Interestingly, I remember pundits would ask a similar question during the pseudo-decentralization evangelized during the Web 2.0 era. “How ‘decentralized’ is this new world of blogging when Michael Arrington’s TechCrunch, Om Malik’s GigaOm, or Pete Cashmore’s Mashable has [x] many Technorati links?”
(Just writing that makes me giggle about what kind of measurements mattered to people back then.)
The fact is that these lists of “The Most Influential People In Crypto” aren’t at all ironic within an industry that holds decentralization as a core value or article of faith.
They do, however, reflect:
The normies’ desire to know whom to follow without having to think about it too much.
Publishers’ economic desire to fulfill that need.
Professionals’ desire to credentialize and support career growth.
Industry participants’ natural instinct to flex.
(I say this as someone who has been on a few lists himself and who honestly has never seen any reason to turn down such placement.)
In media, business, crypto, and nearly everything else power law distributions are inevitable. And the press loves winners-vs-losers stories. They love them because we do, no matter what industry you’re in.
It can get a little ridiculous, though, even within our industry. About four years ago, I was on an agency team that pitched the business of a multi-company Bitcoin consortium looking to mount a PR campaign. We’re talking about more than a dozen representatives from names-you-know in the Bitcoin space were in that room. The pitch team’s biggest mistake: Including a slide in the deck with a homegrown ranking of crypto influencers. As a result, about 10 minutes of the 45-minute pitch was spent arguing about who was (not) on the list and why Person A placed higher than Person B.

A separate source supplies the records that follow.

(* ===== verification/GoJson.v ===== *)
(** * [encoding/json] as the operator uses it

    [Marshal] on JSON trees (strings escaped as Go does, with HTML escaping;
    map keys sorted) and [Unmarshal] into a tree and from the tree into the
    typed targets of the operator.  A tree keeps object members in order and
    with duplicates.  Numbers are kept as their literals, which is all the
    operator needs.  The texts of the errors are not reproduced: the operator
    only passes them on. *)

From stdpp Require Import base gmap strings list sorting pretty.
From Stdlib Require Import ZArith Lia Ascii.
From S2P Require Import Prelude GoStd.

Inductive json :=
  | JNull
  | JBool (b : bool)
  | JNum (literal : string)
  | JStr (s : string)
  | JArr (l : list json)
  | JObj (m : list (string * json)).

Definition backslash : ascii := byte 92.

(** ** UTF-8 *)

Definition in_range (lo hi : N) (a : ascii) : bool := ((lo <=? code a) && (code a <=? hi))%N.
Definition cont : ascii -> bool := in_range 128 191.

(** whether a well-formed sequence of two, three or four bytes *)
Definition utf8_2 (a b : ascii) : bool := in_range 194 223 a && cont b.
Definition utf8_3 (a b c : ascii) : bool :=
  cont c &&
  (if (code a =? 224)%N then in_range 160 191 b
   else if (code a =? 237)%N then in_range 128 159 b
   else in_range 225 239 a && cont b).
Definition utf8_4 (a b c d : ascii) : bool :=
  cont c && cont d &&
  (if (code a =? 240)%N then in_range 144 191 b
   else if (code a =? 244)%N then in_range 128 143 b
   else in_range 241 243 a && cont b).

(** A byte string split into ASCII bytes, well-formed multi-byte sequences and
    ill-formed bytes, as a [range] loop over a Go string splits it. *)
Inductive rune := RAscii (a : ascii) | RMulti (s : string) | RBad.

Fixpoint runes (s : string) : list rune :=
  match s with
  | "" => []
  | String a s1 =>
      if (code a <? 128)%N then RAscii a :: runes s1 else
      match s1 with
      | "" => [RBad]
      | String b s2 =>
          if utf8_2 a b then RMulti (String a (String b "")) :: runes s2 else
          match s2 with
          | "" => RBad :: runes s1
          | String c s3 =>
              if utf8_3 a b c then RMulti (String a (String b (String c ""))) :: runes s3 else
              match s3 with
              | "" => RBad :: runes s1
              | String d s4 =>
                  if utf8_4 a b c d
                  then RMulti (String a (String b (String c (String d "")))) :: runes s4
                  else RBad :: runes s1
              end
          end
      end
  end%string.

Definition utf8_encode (r : N) : string :=
  (if r <? 128 then bytes [r]
   else if r <? 2048 then bytes [192 + r / 64; 128 + r mod 64]
   else if r <? 65536 then bytes [224 + r / 4096; 128 + r / 64 mod 64; 128 + r mod 64]
   else bytes [240 + r / 262144; 128 + r / 4096 mod 64; 128 + r / 64 mod 64; 128 + r mod 64])%N.

Definition replacement : string := bytes [239; 191; 189]%N.

(** ** Marshal *)

Definition hex4 (n : N) : string :=
  (String (hexdigit (n / 4096 mod 16)) (String (hexdigit (n / 256 mod 16))
    (String (hexdigit (n / 16 mod 16)) (String (hexdigit (n mod 16)) ""))))%string.

Definition esc_u (n : N) : string := String backslash ("u" +:+ hex4 n).

(** one ASCII byte inside a JSON string *)
Definition esc_ascii (a : ascii) : string :=
  let n := code a in
  (if n =? 34 then String backslash (String dquote "")
   else if n =? 92 then "\\"
   else if n =? 8 then "\b" else if n =? 12 then "\f"
   else if n =? 10 then "\n" else if n =? 13 then "\r" else if n =? 9 then "\t"
   else if (n <? 32) || (n =? 60) || (n =? 62) || (n =? 38) then esc_u n
   else String a "")%N.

So, again, the desire to rank and be ranked is natural. I don’t necessarily find these “most influential” lists contradictory to the crypto/decentralization movement, per se, because what is actually getting built is (as we all hope) furthering this agenda. These lists are simply a reflection of human nature.
Recommendations & Rejections
Recommendations
LITERATURE: “The Crooked Man,” Playboy (1955) — “In August 1955, Playboy published sci-fi writer and famed Twilight Zone scribe Charles Beaumont’s The Crooked Man. Written in his 20s, Beaumont’s short story followed a man named Jesse who was forced to hide his heterosexuality in an alternate universe where all inhabitants were gay and straight relationships were criminalized. By the time the story reached Playboy Editor in Chief Hugh Hefner, it had already been rejected by Esquire. … As Hef said at the time of publication, ‘If it is wrong to persecute heterosexuals in a homosexual society, then the reverse is wrong too.’”
TECH: “The Silk Road Case: The Real, Untold Story,” FreeRoss.Org — Whatever your feelings about the war on drugs, this sympathetic, well-annotated accounting of the government corruption surrounding the Silk Road case is absolutely chilling.
MUSIC: “Age of Quarantine: Steve Von Till,” Revolver Magazine — Metal guitarist. Fourth-grade teacher. Family man. Whether you’re a metalhead or not, this interview is a wonderful journey into a mind of a true artist who not only shares his musical evolution but his personal growth. “At the time, we were thinking we were only one broken arm away from five families going hungry.”
Rejections
FILM: The Eternals — So rarely does the title of a superhero movie simultaneously deliver 1) the collective name for its heroes, and 2) a subtle warning to the audience about the movie’s length and pacing. While grateful for the invite from a dear friend, my return to the cineplex after an eighteen-month absence threatened to paralyze me as my posterior grew numb in the middle of the second act. When Disney acquired Marvel, it touted that the purchase gave them access to thousands of characters. I kept wondering throughout the movie whether the terms of the acquisition obligated them to include every single one in some movie or TV show. Sometimes, though, you gotta let some of ‘em go.